▶ [Recorded information]:
Content starts

Definition plan_domain (st : PlanState) (component : string * list string) : PlanState :=
  let family_names := std_sort key_ltb component.2 in
  let id := domain_id family_names in
  let members := family_names ≫= get_or [] by_family in
  let tids := std_sort Z.ltb (td_tid <$> members) in
  let demand := sum_demand members in
  let too_many := maximum_threads_per_domain o <? Zsize tids in
  let choice :=
    choose_nodes h demand (capacity_ratio o) members threads (pl_placed st) family_names cross in
  let no_nodes := bool_decide (nc_nodes choice = []) in
  let valid := negb too_many && negb no_nodes in
  let reason := if no_nodes then "insufficient_node_capacity"
                else if too_many then "maximum_threads_per_domain_exceeded" else "" in
  let lc := node_lifecycle h o now_ns nodes_map id valid demand (nc_nodes choice)
              (pl_expand st) (pl_shrink st) (pl_changed st) in
  let expands := touch id 0 (lc_expand lc) in
  let shrinks := touch id 0 (lc_shrink lc) in
  let required := lc_required lc in
  let final := evaluate_nodes h demand (capacity_ratio o) members threads (pl_placed st)
                 family_names cross required in
  let target_mask := mask_for_nodes h required in
  let '(nonempty, delta) := member_masks allowed target_mask members (pl_delta st) in
  let valid := valid && nonempty in
  let reason := if nonempty then reason else empty_intersection in
  let domain :=
    mk_NumaDomain id family_names tids required target_mask demand (lc_previous lc)
      (nc_online_cpu_count final) (nc_capacity_limit final) (nc_capacity_headroom final)
      (nc_relation_latency final) (nc_background_demand final) (nc_initial_migrations final)
      (get_or 0 expands id) (get_or 0 shrinks id) (lc_decision lc) 0 valid reason in
  mk_PlanState (pl_domains st ++ [domain]) (pl_placed st ++ [(family_names, required)])
    (if valid then delta else ∅) (valid && pl_valid st)
    (if valid then pl_reason st else id +:+ ":" +:+ reason) expands shrinks (lc_changed lc).
End plan.

(** ** Dwell *)
Definition covers (families : list string) (candidate : NumaDomain) : bool :=
  forallb (λ f, bool_decide (f ∈ nd_families candidate)) families.

(** Refresh of [last_confirmed_domain_evidence_ns_]. *)
Definition refresh_evidence (now_ns : Z) (candidates : list NumaDomain)
    (evidence : gmap string Z) (committed : NumaDomain) : gmap string Z :=
  if existsb (λ c, nd_valid c && covers (nd_families committed) c) candidates
  then <[nd_id committed := now_ns]> evidence else evidence.

Record HoldState := mk_HoldState {
  hs_domains : list NumaDomain;
  hs_valid : bool;
  hs_reason : string;
}.

(** [held]: the committed domain re-populated with the threads observed now. *)
Definition held_domain (o : NumaDomainOptions) (committed : NumaDomain)
    (members : list ThreadDemand) : NumaDomain :=
  let tids := std_sort Z.ltb (td_tid <$> members) in
  let demand := sum_demand members in
  let online := length (nd_target_mask committed) in
  let limit := (double_of_nat online * capacity_ratio o)%D in
  let too_many := maximum_threads_per_domain o <? Zsize tids in
  mk_NumaDomain (nd_id committed) (nd_families committed) tids (nd_target_nodes committed)
    (nd_target_mask committed) demand (nd_target_nodes committed) (Z.of_nat online) limit
    (limit - demand)%D (nd_relation_latency committed) (nd_background_demand committed) 0
    (nd_expand_confirmation committed) (nd_shrink_confirmation committed) "held_domain_dwell"
    (nd_confirmation committed) (if too_many then false else nd_valid committed)
    (if too_many then "maximum_threads_per_domain_exceeded" else nd_invalid_reason committed).

Definition hold_domain (o : NumaDomainOptions) (now_ns : Z)
    (by_family : gmap string (list ThreadDemand)) (evidence : gmap string Z)
    (st : HoldState) (committed : NumaDomain) : HoldState :=
  match evidence !! nd_id committed with
  | None => st
  | Some confirmed =>
      if minimum_dwell_ns o <=? u64_sub now_ns confirmed then st else
      if existsb (covers (nd_families committed)) (hs_domains st) then st else
      let members := nd_families committed ≫= get_or [] by_family in
      if bool_decide (members = []) then st else
      let kept := filter (λ c, existsb (λ f, bool_decide (f ∈ nd_families committed))
                                 (nd_families c) = false) (hs_domains st) in
      let held := held_domain o committed members in
      let too_many := maximum_threads_per_domain o <? Zsize (nd_tids held) in
      mk_HoldState (kept ++ [held]) (negb too_many && hs_valid st)
        (if too_many then nd_id held +:+ ":" +:+ nd_invalid_reason held else hs_reason st)
  end.

(** ** Rebuilding the masks from the final domains *)
Fixpoint tid_masks (by_tid : gmap Z ThreadDemand) (allowed : gmap Z (list Z))
    (target_mask : list Z) (tids : list Z) (delta : gmap Z (list Z)) : option (gmap Z (list Z)) :=
  match tids with
  | [] => Some delta
  | t :: tids =>
      if bool_decide (by_tid !! t = None) then tid_masks by_tid allowed target_mask tids delta else
      let target := effective_mask allowed target_mask t in
      if bool_decide (target = []) then None
      else tid_masks by_tid allowed target_mask tids (<[t := target]> delta)
  end.

(** The domains, the masks, and [proposal.invalid_reason] when it stopped. *)
Fixpoint rebuild_masks (by_tid : gmap Z ThreadDemand) (allowed : gmap Z (list Z))
    (domains : list NumaDomain) (delta : gmap Z (list Z)) :
    list NumaDomain * gmap Z (list Z) * option string :=
  match domains with
  | [] => ([], delta, None)
  | d :: ds =>
      if negb (nd_valid d) then
        let '(ds', delta', e) := rebuild_masks by_tid allowed ds delta in (d :: ds', delta', e)
      else
        match tid_masks by_tid allowed (nd_target_mask d) (nd_tids d) delta with
        | None => (nd_set_validity d false empty_intersection :: ds, ∅,
                   Some (nd_id d +:+ ":" +:+ empty_intersection))
        | Some delta1 =>
            let '(ds', delta', e) := rebuild_masks by_tid allowed ds delta1 in (d :: ds', delta', e)
        end
  end.

(** ** Actions of a ready plan *)
Record ActionState := mk_ActionState {
  as_actions : list NumaDomainAction;
  as_inherited : gset Z;
}.

Definition find_domain (domains : list NumaDomain) (t : Z) : result NumaDomain :=
  match list_find (λ d, t ∈ nd_tids d) domains with
  | Some (_, d) => Ok d
  | None => Throw (logic_error "no domain holds the thread")
  end.

Definition plan_action (by_tid : gmap Z ThreadDemand) (allowed placement : gmap Z (list Z))
    (domains : list NumaDomain) (st : ActionState) (e : Z * list Z) : result ActionState :=
  let '(t, target) := e in
  if bool_decide (placement !! t = Some target) then Ok st else
  thread ← at_key by_tid t;
  let from := get_or [] allowed t in
  if bool_decide (placement !! t = None) && bool_decide (from = target)
  then Ok (mk_ActionState (as_actions st) ({[t]} ∪ as_inherited st)) else
  domain ← find_domain domains t;
  Ok (mk_ActionState
        (as_actions st ++ [mk_NumaDomainAction (td_identity thread) from target
           (nd_target_nodes domain) (bool_decide (td_current_cpu thread ∉ target))])
        (as_inherited st)).

Definition plan_actions (by_tid : gmap Z ThreadDemand) (allowed placement : gmap Z (list Z))
    (domains : list NumaDomain) (planned : gmap Z (list Z)) : result ActionState :=
  foldlM (plan_action by_tid allowed placement domains) (mk_ActionState [] ∅) (items planned).

(** [changed[action.identity.tid] = action.target_mask] *)
Definition changed_masks (actions : list NumaDomainAction) : gmap Z (list Z) :=
  foldl (λ m a, <[na_tid a := na_target_mask a]> m) ∅ actions.

(** ** [propose] *)
Definition run_out : exn := runtime_error "union-find recursion".

(** The stateless front of [propose]: aggregation, metrics, pairs, anchors,
    components. *)
Record Evidence := mk_Evidence {
  ev_totals : EdgeTotals;
  ev_selected : gset fam_pair;
  ev_family_confirmations : gmap string Z;
  ev_pairs : PairState;
  ev_components : gmap string (list string);
}.

Definition gather_evidence (s : NumaDomainSolver) (o : NumaDomainOptions)
    (threads : list ThreadDemand) (edges : list RelationEdge) : result Evidence :=
  let by_family := by_family_of threads in
  let totals := aggregate_edges (by_tid_of threads) edges in
  let '(metrics, family_conf) := family_metrics o totals by_family (family_confirmations s) in
  let selected := select_family_edges (et_cross totals) (family_edges_per_family o) in
  ps ← evaluate_pairs o totals selected metrics (merge_confirmations s) (merge_pending_grace s);
  match components_of (anchors_of (ps_metrics ps)) (ps_seeds ps) with
  | None => Throw run_out
  | Some components => Ok (mk_Evidence totals selected family_conf ps components)
  end.

(** The domains of the window: capacity planning, then dwell. *)
Definition plan_domains (s : NumaDomainSolver) (h : HardwareGraph) (o : NumaDomainOptions)
    (now_ns : Z) (threads : list ThreadDemand) (allowed : gmap Z (list Z)) (ev : Evidence) : PlanState :=
  foldl (plan_domain h o now_ns threads (by_family_of threads) (et_cross (ev_totals ev)) allowed
           (domain_nodes s))
    (mk_PlanState [] [] ∅ true "" (ds_expand_confirmations s) (ds_shrink_confirmations s)
       (last_changed_ns s))
    (items (ev_components ev)).

Definition new_evidence (s : NumaDomainSolver) (now_ns : Z) (candidates : list NumaDomain) :
    gmap string Z :=
  foldl (refresh_evidence now_ns candidates) (last_confirmed_domain_evidence_ns s) (ds_domains s).

Definition hold_domains (s : NumaDomainSolver) (o : NumaDomainOptions) (now_ns : Z)
    (threads : list ThreadDemand) (evidence : gmap string Z) (pl : PlanState) : HoldState :=
  foldl (hold_domain o now_ns (by_family_of threads) evidence)
    (mk_HoldState (pl_domains pl) (pl_valid pl) (pl_reason pl)) (ds_domains s).

Definition domain_ltb (a b : NumaDomain) : bool := key_ltb (nd_id a) (nd_id b).

(** The final plan: domains, planned masks, validity. *)
Record FinalPlan := mk_FinalPlan {
  fi_domains : list NumaDomain;
  fi_planned : gmap Z (list Z);
  fi_valid : bool;
  fi_reason : string;
}.

Definition final_plan (by_tid : gmap Z ThreadDemand) (allowed : gmap Z (list Z)) (hs : HoldState) :
    FinalPlan :=
  let sorted := std_sort domain_ltb (hs_domains hs) in
  if hs_valid hs then
    let '(ds, delta, e) := rebuild_masks by_tid allowed sorted ∅ in
    mk_FinalPlan ds delta (bool_decide (e = None)) (default (hs_reason hs) e)
  else mk_FinalPlan sorted ∅ false (hs_reason hs).

Definition propose (h : HardwareGraph) (threads : list ThreadDemand) (edges : list RelationEdge)
    (allowed : gmap Z (list Z)) (o : NumaDomainOptions) (now_ns : Z) (s : NumaDomainSolver) :
    result (NumaDomainProposal * NumaDomainSolver) :=
  _ ← throw_if (bool_decide (is_Some (ds_outstanding s)))
        (logic_error "outstanding NUMA domain proposal");
  let by_tid := by_tid_of threads in
  let by_family := by_family_of threads in
  ev ← gather_evidence s o threads edges;
  let pl := plan_domains s h o now_ns threads allowed ev in
  let evidence := new_evidence s now_ns (pl_domains pl) in
  let hs := hold_domains s o now_ns threads evidence pl in
  let fi := final_plan by_tid allowed hs in
  let released := dom (ds_placement s) ∖ dom (fi_planned fi) in
  let signature := plan_signature (fi_domains fi) in
  let same := bool_decide (signature = pending_signature s) in
  let confirmation := if same then global_plan_confirmation s + 1 else 1 in
  let empty := bool_decide (fi_domains fi = []) in
  let all_confirmed := negb empty && (plan_confirmations o <=? confirmation) in
  let domains := nd_set_confirmation confirmation <$> fi_domains fi in
  let ready := fi_valid fi && (all_confirmed || (empty && negb (bool_decide (released = ∅)))) in
  acts ← (if ready then plan_actions by_tid allowed (ds_placement s) domains (fi_planned fi)
          else Ok (mk_ActionState [] ∅));
  let families := families_of (ps_metrics (ev_pairs ev)) in
  let proposal :=
    mk_NumaDomainProposal (next_proposal_id s)
      (mk_PlacementDelta ∅ (if ready then changed_masks (as_actions acts) else ∅))
      (fi_planned fi) (as_inherited acts) families (ps_pairs (ev_pairs ev)) domains
      (as_actions acts) released (Z.of_nat (size by_family))
      (Z.of_nat (size (et_cross (ev_totals ev)))) (Z.of_nat (size (ev_selected ev)))
      (sum_demand threads) (et_total_relation (ev_totals ev)) ready (fi_valid fi) (fi_reason fi) in
  Ok (proposal,
      mk_NumaDomainSolver (u64 (next_proposal_id s + 1)) (ds_generation s)
        (ev_family_confirmations ev) (ps_merge (ev_pairs ev)) (ps_grace (ev_pairs ev))
        confirmation (pl_expand pl) (pl_shrink pl) (pl_changed pl) evidence (domain_nodes s)
        (ds_placement s) (ds_domains s) families signature (Some proposal)).

(** ** [commit], [discard], [reset], [remove_thread] *)
Definition commit_planned (p : NumaDomainProposal) (committed : gset Z)
    (placement : gmap Z (list Z)) (e : Z * list Z) : gmap Z (list Z) :=
  let action_tids : gset Z := list_to_set (na_tid <$> np_actions p) in
  if bool_decide (is_Some (placement !! e.1)) || bool_decide (e.1 ∈ np_inherited_tids p) ||
     (bool_decide (e.1 ∈ action_tids) &&
      (bool_decide (committed = ∅) || bool_decide (e.1 ∈ committed)))
  then <[e.1 := e.2]> placement else placement.

Definition commit_action (committed : gset Z) (placement : gmap Z (list Z)) (a : NumaDomainAction) :
    gmap Z (list Z) :=
  if negb (bool_decide (committed = ∅)) && negb (bool_decide (na_tid a ∈ committed))
  then placement else <[na_tid a := na_target_mask a]> placement.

Content ends

▶ [What the task requires]:
Repeat the material exactly. Begin with its first line and end with the line that has "mk_PlanState (pl_domains st".

▶ [Answer to this task]:
Definition plan_domain (st : PlanState) (component : string * list string) : PlanState :=
  let family_names := std_sort key_ltb component.2 in
  let id := domain_id family_names in
  let members := family_names ≫= get_or [] by_family in
  let tids := std_sort Z.ltb (td_tid <$> members) in
  let demand := sum_demand members in
  let too_many := maximum_threads_per_domain o <? Zsize tids in
  let choice :=
    choose_nodes h demand (capacity_ratio o) members threads (pl_placed st) family_names cross in
  let no_nodes := bool_decide (nc_nodes choice = []) in
  let valid := negb too_many && negb no_nodes in
  let reason := if no_nodes then "insufficient_node_capacity"
                else if too_many then "maximum_threads_per_domain_exceeded" else "" in
  let lc := node_lifecycle h o now_ns nodes_map id valid demand (nc_nodes choice)
              (pl_expand st) (pl_shrink st) (pl_changed st) in
  let expands := touch id 0 (lc_expand lc) in
  let shrinks := touch id 0 (lc_shrink lc) in
  let required := lc_required lc in
  let final := evaluate_nodes h demand (capacity_ratio o) members threads (pl_placed st)
                 family_names cross required in
  let target_mask := mask_for_nodes h required in
  let '(nonempty, delta) := member_masks allowed target_mask members (pl_delta st) in
  let valid := valid && nonempty in
  let reason := if nonempty then reason else empty_intersection in
  let domain :=
    mk_NumaDomain id family_names tids required target_mask demand (lc_previous lc)
      (nc_online_cpu_count final) (nc_capacity_limit final) (nc_capacity_headroom final)
      (nc_relation_latency final) (nc_background_demand final) (nc_initial_migrations final)
      (get_or 0 expands id) (get_or 0 shrinks id) (lc_decision lc) 0 valid reason in
  mk_PlanState (pl_domains st ++ [domain]) (pl_placed st ++ [(family_names, required)])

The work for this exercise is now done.